• _WHAT YOU SHOULD DO_
The lines below that include "Hpos" are to be found and copied.

• _DATA EXTRACTS_
· · · · ·

(** A number on the grid of its binade is its own double. *)
Lemma to_double_grid (q : Q) (k : Z) :
  (q == inject_Z k * ulp q)%Q → (to_double q == q)%Q.
Proof.
  intros Hk. pose proof (ulp_pos q) as Hu.
  destruct (Qeq_dec q 0) as [E|E]; [rewrite (to_double_0 q E); lra|].
  rewrite (to_double_nz q E).
  rewrite (round_half_even_comp (q / ulp q) (inject_Z k)).
  - rewrite round_half_even_Z. lra.
  - apply Qeq_sym. apply Qeq_sym in Hk. rewrite <- Hk at 1. field. lra.
Qed.

(** Integers below [2^53] are doubles. *)
Lemma to_double_Z (z : Z) : Z.abs z < 2 ^ 53 → (to_double (inject_Z z) == inject_Z z)%Q.
Proof.
  intros Hz. destruct (Z.eq_dec z 0) as [->|Hnz]; [reflexivity|].
  assert (Habs : (Qabs (inject_Z z) == inject_Z (Z.abs z))%Q) by reflexivity.
  assert (Hpos : 0 < Z.abs z) by lia.
  destruct (Zlog2_pow2 (Z.abs z) Hpos) as [L1 L2].
  assert (He : Qlog2 (Qabs (inject_Z z)) = Z.log2 (Z.abs z)).
  { apply Qlog2_unique; lra. }
  assert (Hl : 0 <= Z.log2 (Z.abs z) < 53).
  { split; [apply Z.log2_nonneg|]. apply Z.log2_lt_pow2; lia. }
  apply (to_double_grid _ (z * 2 ^ (52 - Z.log2 (Z.abs z)))).
  unfold ulp. rewrite He. rewrite Z.max_l by lia.
  rewrite inject_Z_mult, inject_Z_pow2 by lia.
  rewrite <- Qmult_assoc, <- pow2_plus.
  replace (52 - Z.log2 (Z.abs z) + (Z.log2 (Z.abs z) - 52)) with 0 by lia.
  change (pow2 0) with 1%Q. ring.
Qed.

(** The relative error of rounding in the normal range is at most
    [2^-53]. *)
Lemma to_double_rel_err (q : Q) :
  (pow2 (-1022) <= Qabs q)%Q →
  (Qabs (to_double q - q) <= pow2 (-53) * Qabs q)%Q.
Proof.
  intros Hn. pose proof (pow2_pos (-1022)).
  assert (Hq : (0 < Qabs q)%Q) by lra.
  destruct (Qlog2_spec _ Hq) as [S1 S2].
  assert (He : -1022 <= Qlog2 (Qabs q)).
  { rewrite <- (Qlog2_unique (pow2 (-1022)) (-1022)); [|lra|by apply pow2_lt].
    apply Qlog2_mono; [done | lra]. }
  pose proof (to_double_err q) as [E1 E2].
  assert (Hu : (ulp q * (1 # 2) == pow2 (-53) * pow2 (Qlog2 (Qabs q)))%Q).
  { unfold ulp. rewrite Z.max_l by lia. rewrite <- pow2_plus.
    replace (-53 + Qlog2 (Qabs q)) with ((Qlog2 (Qabs q) - 52) + -1) by lia.
    rewrite pow2_plus. change (pow2 (-1)) with (1 # 2)%Q. ring. }
  pose proof (pow2_pos (-53)).
  apply Qabs_Qle_condition. split; nra.
Qed.

(** ** Backoff policy *)

Lemma jitter_range (cfg : tunables) (rnd : Q) :
  (0 <= BACKOFF_JITTER cfg)%Q → (0 <= rnd)%Q → (rnd < 1)%Q →
  (to_double (1 - to_double (BACKOFF_JITTER cfg)) <= jitter cfg rnd)%Q
  ∧ (jitter cfg rnd <= to_double (1 + to_double (BACKOFF_JITTER cfg)))%Q.
Proof.
  unfold jitter, double_add, double_mul, double_sub.
  generalize (BACKOFF_JITTER cfg). intros J HJ H0 H1.
  assert (E1 : (to_double 1 == 1)%Q) by (apply (to_double_Z 1); reflexivity).
  assert (E2 : (to_double 2 == 2)%Q) by (apply (to_double_Z 2); reflexivity).
  assert (Em : (to_double (-1) == -1)%Q) by (apply (to_double_Z (-1)); reflexivity).
  assert (Ha : (0 <= to_double (rnd * 2) <= 2)%Q).
  { split; [apply to_double_nonneg; lra|].
    pose proof (to_double_mono (rnd * 2) 2). lra. }
  assert (Hb : (-1 <= to_double (to_double (rnd * 2) - 1) <= 1)%Q).
  { pose proof (to_double_mono (-1) (to_double (rnd * 2) - 1)).
    pose proof (to_double_mono (to_double (rnd * 2) - 1) 1). lra. }
  set (t := to_double (to_double (rnd * 2) - 1)) in *.
  assert (Hc : (- to_double J <= to_double (t * J) <= to_double J)%Q).
  { pose proof (to_double_mono (- J) (t * J)) as M1.
    pose proof (to_double_mono (t * J) J) as M2.
    rewrite to_double_opp in M1. split; [apply M1 | apply M2]; nra. }
  split; apply to_double_mono; lra.
Qed.

Lemma Qfloor_close (a b : Q) :
  (a < b + 1)%Q → (b < a + 1)%Q → Z.abs (Qfloor a - Qfloor b) <= 1.
Proof.
  intros H1 H2.
  pose proof (Qfloor_le a) as A1. pose proof (Qlt_floor a) as A2.
  pose proof (Qfloor_le b) as B1. pose proof (Qlt_floor b) as B2.
  rewrite inject_Z_plus in A2, B2. change (inject_Z 1) with 1%Q in A2, B2.
  assert (Ha : (inject_Z (Qfloor a) < inject_Z (Qfloor b + 2))%Q).
  { rewrite inject_Z_plus. change (inject_Z 2) with 2%Q. lra. }
  assert (Hb : (inject_Z (Qfloor b) < inject_Z (Qfloor a + 2))%Q).
  { rewrite inject_Z_plus. change (inject_Z 2) with 2%Q. lra. }
  rewrite <- Zlt_Qlt in Ha, Hb. lia.
Qed.

(** A product of up to [2^51], rounded after each of its two
    multiplications, has the floor of the exact product or a neighbour of
    it. *)
Lemma twice_rounded_close (p j : Q) :
  (pow2 (-1022) <= p)%Q → (pow2 (-1022) <= to_double p * j)%Q →
  (p * j <= pow2 51)%Q →
  Z.abs (Z.max 1 (Qfloor (to_double (to_double p * j))) - Z.max 1 (Qfloor (p * j))) <= 1.
Proof.
  intros Hp Hy Hz.
  pose proof (pow2_pos (-1022)) as Hn.
  assert (He : (pow2 (-53) == 1 # 9007199254740992)%Q) by reflexivity.
  assert (H51 : (pow2 51 == 2251799813685248)%Q) by reflexivity.
  rewrite H51 in Hz.
  pose proof (to_double_rel_err p) as R1.
  rewrite (Qabs_pos p) in R1 by lra. rewrite He in R1.
  specialize (R1 Hp). apply Qabs_Qle_condition in R1 as [R1a R1b].
  set (raw := to_double p) in *.
  assert (Hraw : (0 < raw)%Q) by lra.
  assert (Hj : (0 < j)%Q).
  { destruct (Qlt_le_dec 0 j) as [|Hle]; [done|]. exfalso. nra. }
  pose proof (to_double_rel_err (raw * j)) as R2.
  rewrite (Qabs_pos (raw * j)) in R2 by lra. rewrite He in R2.
  specialize (R2 Hy). apply Qabs_Qle_condition in R2 as [R2a R2b].
  assert (Hyz : (p * j - (1 # 9007199254740992) * (p * j) <= raw * j
                 ∧ raw * j <= p * j + (1 # 9007199254740992) * (p * j))%Q)
    by (split; nra).
  destruct Hyz as [Hy1 Hy2].
  assert (Hz0 : (0 < p * j)%Q) by nra.
  set (z := (p * j)%Q) in *. set (y := (raw * j)%Q) in *.
  set (x := to_double y) in *.
  pose proof (Qfloor_close x z ltac:(lra) ltac:(lra)). lia.
Qed.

· · · · ·

• _TASK RESULT_
  assert (Hpos : 0 < Z.abs z) by lia.
  destruct (Zlog2_pow2 (Z.abs z) Hpos) as [L1 L2].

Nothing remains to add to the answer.